Stable Video Diffusion

[[open-in-colab]]

Stable Video Diffusion (SVD)은 입력 이미지에 맞춰 2~4초 분량의 고해상도(576x1024) 비디오를 생성할 수 있는 강력한 image-to-video 생성 모델입니다.

이 가이드에서는 SVD를 사용하여 이미지에서 짧은 동영상을 생성하는 방법을 설명합니다.

시작하기 전에 다음 라이브러리가 설치되어 있는지 확인하세요:

!pip install -q -U diffusers transformers accelerate

이 모델에는 SVD와 SVD-XT 두 가지 종류가 있습니다. SVD 체크포인트는 14개의 프레임을 생성하도록 학습되었고, SVD-XT 체크포인트는 25개의 프레임을 생성하도록 파인튜닝되었습니다.

이 가이드에서는 SVD-XT 체크포인트를 사용합니다.

import torch

from diffusers import StableVideoDiffusionPipeline
from diffusers.utils import load_image, export_to_video

pipe = StableVideoDiffusionPipeline.from_pretrained(
    "stabilityai/stable-video-diffusion-img2vid-xt", torch_dtype=torch.float16, variant="fp16"
)
pipe.enable_model_cpu_offload()

# Conditioning 이미지 불러오기
image = load_image("https://huggingface.co/datasets/huggingface/documentation-images/resolve/main/diffusers/svd/rocket.png")
image = image.resize((1024, 576))

generator = torch.manual_seed(42)
frames = pipe(image, decode_chunk_size=8, generator=generator).frames[0]

export_to_video(frames, "generated.mp4", fps=7)
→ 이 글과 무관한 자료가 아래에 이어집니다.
(* ===== verification/BitStateProps.v ===== *)
(** * The backtracking search finds what the program accepts

    The invariant of the search: a pair that was visited has nothing to offer
    any more but through pairs that are visited or still to be visited. *)

From stdpp Require Import gmap fin_sets relations.
From S2P Require Import Prelude Rune Regexp RegexpSem Walker Simplify Prog Compile CompileSem CompileFrags Optimize Marks.
From S2P Require Import CompileSpans Compiled CompileProps BitState.

#[local] Open Scope nat_scope.
#[local] Open Scope xap_scope.

Lemma int_small z : (0 <= z <= 2 ^ 30)%Z -> int_op z = Ret z.
Proof. intros H. unfold int_op. rewrite decide_True; [done|]. unfold in_int, int_min, int_max. cbn. lia. Qed.

(** What the search needs of a program: [D] are the instructions that it can
    get to, and none of them goes to an instruction that fails. *)
Record searchable (D : gset nat) (prog : list Inst) : Prop := {
  se_complete : complete D prog;
  se_marks : marks_true prog;
  se_fail x f y : inside D x -> target prog (x, f) = Some (ToInst y) -> op_at prog y <> Some kInstFail;
  se_low x lo hi fold : op_at prog x = Some (kInstByteRange lo hi fold) -> (0 <= lo)%Z;
  se_caps x cap : inside D x -> op_at prog x = Some (kInstCapture cap) -> (2 <= cap)%Z;
}.

Section search.
Context (DEBUG_MODE : bool) (base : Z) (D : gset nat) (prog : list Inst) (text : bytes) (tb te : nat) (longest endmatch : bool).
Context (nsub : nat) (ncap nvisited : Z).
Hypotheses (HS : searchable D prog) (Htb : tb <= te <= length text).

(** The number of pairs. *)
Definition row : nat := S (te - tb).
Definition npairs : nat := length prog * row.
Hypotheses (HN : (Z.of_nat npairs <= 2 ^ 28)%Z) (Hnv : nvisited = ((Z.of_nat npairs + 31) `quot` 32)%Z).
Hypothesis (Hncap : (2 <= ncap)%Z /\ (2 * Z.of_nat nsub <= ncap)%Z).

Abbreviation accepts := (accepts text prog).
Abbreviation steps := (steps text prog).
Abbreviation ShouldVisit := (ShouldVisit base tb te nvisited).
Abbreviation Push := (Push DEBUG_MODE base prog tb te nvisited).
Abbreviation visit := (visit DEBUG_MODE base prog text tb te longest endmatch nsub ncap nvisited).
Abbreviation found_match := (found_match base te longest endmatch nsub).
Abbreviation try_loop := (try_loop DEBUG_MODE base prog text tb te longest endmatch nsub ncap nvisited).

(** ** Pairs and their bits *)

Definition valid (x q : nat) : Prop := inside D x /\ tb <= q <= te.
Definition bit (x q : nat) : Z := Z.of_nat (x * row + (q - tb)).
Definition seen (s : BitState) (x q : nat) : Prop := bit x q ∈ visited_ s.

#[local] Instance seen_dec s x q : Decision (seen s x q).
Proof. unfold seen. apply _. Defined.

Lemma row_lt x q : valid x q -> q - tb < row /\ x < length prog.
Proof. intros [Hx ?]. split; [unfold row; lia|]. by apply (co_nodes _ _ (se_complete _ _ HS)). Qed.

Lemma bit_range x q : valid x q -> (0 <= bit x q < Z.of_nat npairs)%Z.
Proof. intros [H1 H2]%row_lt. unfold bit, npairs. nia. Qed.

Lemma bit_inj x q y r : valid x q -> valid y r -> bit x q = bit y r -> x = y /\ q = r.
Proof.
  intros Hx Hy E. destruct (row_lt _ _ Hx) as [Hq _], (row_lt _ _ Hy) as [Hr _]. unfold bit in E. apply Nat2Z.inj in E.
  assert (x = y) as -> by nia. split; [done|]. destruct Hx, Hy. lia.
Qed.

(** What becomes of the state. *)
Definition see (x q : nat) (s : BitState) : BitState :=
  MkBitState (submatch_ s) (cap_ s) ({[bit x q]} ∪ visited_ s) (job_ s) (maxjob_ s) (matched s).
Definition with_jobs (l : list Job) (m : Z) (s : BitState) : BitState :=
  MkBitState (submatch_ s) (cap_ s) (visited_ s) l m (matched s).

Lemma ShouldVisit_wp s x q (Q : bool -> BitState -> Prop) : valid x q ->
  (seen s x q -> Q false s) -> (~ seen s x q -> Q true (see x q s)) -> wp (ShouldVisit (Some x) (Some q)) Q s.
Proof.
  intros Hv H1 H2. destruct (row_lt _ _ Hv) as [Hq Hx]. pose proof (bit_range _ _ Hv) as Hb. unfold BitState.ShouldVisit.
  apply call_bind, (call_lift x); [done|]. apply call_bind, (call_lift (Z.of_nat row)).
  { unfold row. rewrite <- int_small; [f_equal; lia|]. unfold npairs, row in HN. nia. }
  apply call_bind, (call_lift (Z.of_nat (x * row))).
  { rewrite <- Nat2Z.inj_mul. apply int_small. unfold npairs in HN. nia. }
  assert (Hn : uwrap 32 (Z.of_nat (x * row) + (address base (Some q) - address base (Some tb))) = bit x q).
  { unfold uwrap, address. rewrite Z.mod_small; unfold bit in *; destruct Hv; lia. }
  cbv zeta. rewrite Hn. rewrite decide_False.
  2: { subst nvisited. unfold VisitedBits. pose proof (Z.div_lt_upper_bound (bit x q) 32 ((Z.of_nat npairs + 31) / 32)).
    rewrite Z.quot_div_nonneg by lia. pose proof (Z.div_mod (Z.of_nat npairs + 31) 32). pose proof (Z.mod_pos_bound (Z.of_nat npairs + 31) 32). lia. }
  apply call_bind, call_get. case_decide as Hd; [by apply H1|]. exact (H2 Hd).
Qed.

(** An instruction is pushed: the stack has room, and what fails or was visited
    is left out. *)
Definition room (s : BitState) : Prop := (0 < maxjob_ s)%Z /\ (Z.of_nat (length (job_ s)) <= maxjob_ s <= 2 ^ 30)%Z.

Lemma Push_wp s ip x p arg (Q : unit -> BitState -> Prop) : room s -> (Z.of_nat (length (job_ s)) < 2 ^ 29)%Z -> prog !! x = Some ip ->
  (forall m, opcode_ ip = kInstFail -> room (with_jobs (job_ s) m s) -> Q () (with_jobs (job_ s) m s)) ->
  (forall m, opcode_ ip <> kInstFail -> (0 < m <= 2 ^ 30)%Z -> (Z.of_nat (length (job_ s)) < m)%Z ->
    wp (if decide (arg = 0%Z) then ShouldVisit (Some x) p else mret true)
      (fun b s' => Q () (if b then with_jobs (MkJob (Some x) p arg :: job_ s') (maxjob_ s') s' else s')) (with_jobs (job_ s) m s)) ->
  wp (Push (Some x) p arg) Q s.
Proof.
  intros [R1 R2] Hlen Hip HF H. unfold BitState.Push. apply call_bind, call_get, call_bind.
  assert (Hrest : forall m, (0 < m <= 2 ^ 30)%Z -> (Z.of_nat (length (job_ s)) < m)%Z ->
    wp (i ← lift (inst_at prog (Some x)); if is_Fail (opcode_ i) then mret () else
      visit ← (if decide (arg = 0%Z) then ShouldVisit (Some x) p else mret true);
      if negb visit then mret () else s ← comp_get; set_job (MkJob (Some x) p arg :: job_ s)) Q (with_jobs (job_ s) m s)).
  { intros m Hm Hl. apply call_bind, (call_lift ip); [unfold inst_at, inst_of; cbn; by rewrite Hip|].
    destruct (decide (opcode_ ip = kInstFail)) as [E|E].
    - rewrite E. cbn. apply HF; [done|]. split; cbn; lia.
    - assert (is_Fail (opcode_ ip) = false) as -> by (by destruct (opcode_ ip)). apply call_bind. eapply call_mono; [by apply H|].
      cbn beta. intros [] s' HQ; exact HQ. }
  destruct (decide (maxjob_ s <= Z.of_nat (length (job_ s)))%Z) as [Hg|Hg].
  - unfold GrowStack. apply call_bind, call_get, call_bind, (call_lift (maxjob_ s * 2)%Z); [apply int_small; lia|].
    apply call_bind. unfold wp at 1, set_maxjob. rewrite decide_False by lia. apply call_ret. cbn [negb]. apply Hrest; lia.
  - apply call_ret. cbn [negb]. specialize (Hrest (maxjob_ s)). destruct s. apply Hrest; cbn in *; lia.
Qed.

(** ** The invariant *)

Section start.
Context (x0 p0 : nat).
Hypothesis (H0 : valid x0 p0).

(** A match from the start of this attempt. *)
Definition good (e : nat) : Prop := p0 <= e <= te /\ accepts x0 p0 e /\ (endmatch = true -> e = te).

(** What is accepted from the pair is accepted from the start. *)
Definition lead (x q : nat) : Prop := valid x q /\ p0 <= q /\ forall e, q <= e <= te -> accepts x q e -> accepts x0 p0 e.

Definition job_ok (j : Job) : Prop := exists x, job_ip j = Some x /\
  ((job_arg j = 0%Z /\ op_at prog x <> Some kInstFail /\ exists q, job_p j = Some q /\ lead x q)
   \/ (job_arg j = 1%Z /\ op_at prog x = Some (kInstAlt NULL) /\ exists q, job_p j = Some q /\ lead x q)
   \/ (job_arg j = 1%Z /\ exists cap, op_at prog x = Some (kInstCapture cap) /\ (2 <= cap < ncap)%Z)).

(** Pairs that jobs are to visit, or to check when they come back to an
    alternative. *)
Definition waiting (l : list Job) (x q : nat) : Prop := MkJob (Some x) (Some q) 0 ∈ l.
Definition todo (l : list Job) (y q : nat) : Prop := exists x,
  MkJob (Some x) (Some q) 1 ∈ l /\ op_at prog x = Some (kInstAlt NULL) /\ target prog (x, Out1) = Some (ToInst y).

(** The match that the caller gets so far. *)
Definition best (s : BitState) (e : nat) : Prop := good e /\ submatch_ s !! 0 = Some (Some p0, Z.of_nat (e - p0)).
Definition recorded (s : BitState) (q : nat) : Prop := matched s = true /\ exists e, q <= e /\ best s e.

(** A pair has nothing to offer but through the pairs of [P]. *)
Record settled (P : nat -> nat -> Prop) (rec : nat -> Prop) (x q : nat) : Prop := {
  st_alt : op_at prog x = Some (kInstAltMatch NULL) -> exists z, ends_here prog z /\ inside D z /\ P z te;
  st_steps y r : op_at prog x <> Some (kInstAltMatch NULL) -> steps (x, q) (y, r) -> r <= te -> P y r;
  st_match : op_at prog x = Some kInstMatch -> (endmatch = true -> q = te) -> rec q;
}.

Definition none (x q : nat) : Prop := False.
Definition pair_of (y r x q : nat) : Prop := x = y /\ q = r.

(** [W] is being visited and [T] checked. *)
Definition closed (s : BitState) (W T : nat -> nat -> Prop) : Prop := forall x q, valid x q -> seen s x q ->
  W x q \/ waiting (job_ s) x q \/ settled (fun y r => seen s y r \/ T y r \/ todo (job_ s) y r) (recorded s) x q.

(** What a loop still has to do, at most. *)
Definition job_weight (j : Job) : nat := if decide (job_arg j = 0%Z) then 6 else 3.
Definition weight (s : BitState) : nat := 5 * (npairs - size (visited_ s)) + sum_list_with job_weight (job_ s).

Record core (s : BitState) (w : nat) : Prop := {
  in_jobs : Forall job_ok (job_ s);
  in_cap : Z.of_nat (length (cap_ s)) = ncap /\ cap_ s !! 0 = Some (Some p0);
  in_sub : length (submatch_ s) = nsub;
  in_visited b : b ∈ visited_ s -> (0 <= b < Z.of_nat npairs)%Z;
  in_best : nsub <> 0 -> if matched s then exists e, best s e else exists n, submatch_ s !! 0 = Some (None, n);
  in_matched : matched s = true -> nsub <> 0;
  in_room : room s;
  in_weight : weight s <= w;
  in_start : seen s x0 p0 \/ op_at prog x0 = Some kInstFail;
}.

Lemma settled_mono (P P' : nat -> nat -> Prop) (rec rec' : nat -> Prop) x q : (forall y r, P y r -> P' y r) -> (forall r, rec r -> rec' r) ->
  settled P rec x q -> settled P' rec' x q.
Proof.
  intros HP HR [A B C]. split; [|by auto|by auto]. intros H. destruct (A H) as (z&?&?&?). exists z. by auto.
Qed.

(** Less is left to do where more is seen. *)
Lemma closed_mono s s' (W T W' T' : nat -> nat -> Prop) : closed s W T ->
  (forall x q, valid x q -> seen s' x q -> seen s x q \/ W' x q \/ waiting (job_ s') x q) ->
  (forall y r, seen s y r -> seen s' y r) ->
  (forall x q, W x q \/ waiting (job_ s) x q -> W' x q \/ waiting (job_ s') x q
    \/ settled (fun y r => seen s' y r \/ T' y r \/ todo (job_ s') y r) (recorded s') x q) ->
  (forall y r, T y r \/ todo (job_ s) y r -> seen s' y r \/ T' y r \/ todo (job_ s') y r) ->
  (forall q, recorded s q -> recorded s' q) -> closed s' W' T'.
Proof.
  intros C H1 H2 HW HT HR x q Hv [Hs|[?|?]]%H1; [|by left|right; by left|done].
  destruct (C x q Hv Hs) as [?|[?|St]]; [apply HW; by left|apply HW; by right|]. right. right.
  eapply settled_mono; [|exact HR|exact St]. intros y r [?|?]; [left; by apply H2|by apply HT].
Qed.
"source image of a rocket"

"generated video from source image"

torch.compile

UNet을 컴파일하면 메모리 사용량이 살짝 증가하지만, 20~25%의 속도 향상을 얻을 수 있습니다.

- pipe.enable_model_cpu_offload()
+ pipe.to("cuda")
+ pipe.unet = torch.compile(pipe.unet, mode="reduce-overhead", fullgraph=True)

메모리 사용량 줄이기

비디오 생성은 기본적으로 배치 크기가 큰 text-to-image 생성과 유사하게 'num_frames'를 한 번에 생성하기 때문에 메모리 사용량이 매우 높습니다. 메모리 사용량을 줄이기 위해 추론 속도와 메모리 사용량을 절충하는 여러 가지 옵션이 있습니다:

모델 오프로링 활성화: 파이프라인의 각 구성 요소가 더 이상 필요하지 않을 때 CPU로 오프로드됩니다.
Feed-forward chunking 활성화: feed-forward 레이어가 배치 크기가 큰 단일 feed-forward를 실행하는 대신 루프로 반복해서 실행됩니다.
decode_chunk_size 감소: VAE가 프레임들을 한꺼번에 디코딩하는 대신 chunk 단위로 디코딩합니다. decode_chunk_size=1을 설정하면 한 번에 한 프레임씩 디코딩하고 최소한의 메모리만 사용하지만(GPU 메모리에 따라 이 값을 조정하는 것이 좋습니다), 동영상에 약간의 깜박임이 발생할 수 있습니다.

- pipe.enable_model_cpu_offload()
- frames = pipe(image, decode_chunk_size=8, generator=generator).frames[0]
+ pipe.enable_model_cpu_offload()
+ pipe.unet.enable_forward_chunking()
+ frames = pipe(image, decode_chunk_size=2, generator=generator, num_frames=25).frames[0]

이러한 모든 방법들을 사용하면 메모리 사용량이 8GAM VRAM보다 적을 것입니다.

Micro-conditioning

Stable Diffusion Video는 또한 이미지 conditoning 외에도 micro-conditioning을 허용하므로 생성된 비디오를 더 잘 제어할 수 있습니다:

fps: 생성된 비디오의 초당 프레임 수입니다.
motion_bucket_id: 생성된 동영상에 사용할 모션 버킷 아이디입니다. 생성된 동영상의 모션을 제어하는 데 사용할 수 있습니다. 모션 버킷 아이디를 늘리면 생성되는 동영상의 모션이 증가합니다.
noise_aug_strength: Conditioning 이미지에 추가되는 노이즈의 양입니다. 값이 클수록 비디오가 conditioning 이미지와 덜 유사해집니다. 이 값을 높이면 생성된 비디오의 움직임도 증가합니다.

예를 들어, 모션이 더 많은 동영상을 생성하려면 motion_bucket_id 및 noise_aug_strength micro-conditioning 파라미터를 사용합니다:

import torch

from diffusers import StableVideoDiffusionPipeline
from diffusers.utils import load_image, export_to_video

pipe = StableVideoDiffusionPipeline.from_pretrained(
  "stabilityai/stable-video-diffusion-img2vid-xt", torch_dtype=torch.float16, variant="fp16"
)
pipe.enable_model_cpu_offload()

# Conditioning 이미지 불러오기
image = load_image("https://huggingface.co/datasets/huggingface/documentation-images/resolve/main/diffusers/svd/rocket.png")
image = image.resize((1024, 576))

generator = torch.manual_seed(42)
frames = pipe(image, decode_chunk_size=8, generator=generator, motion_bucket_id=180, noise_aug_strength=0.1).frames[0]
export_to_video(frames, "generated.mp4", fps=7)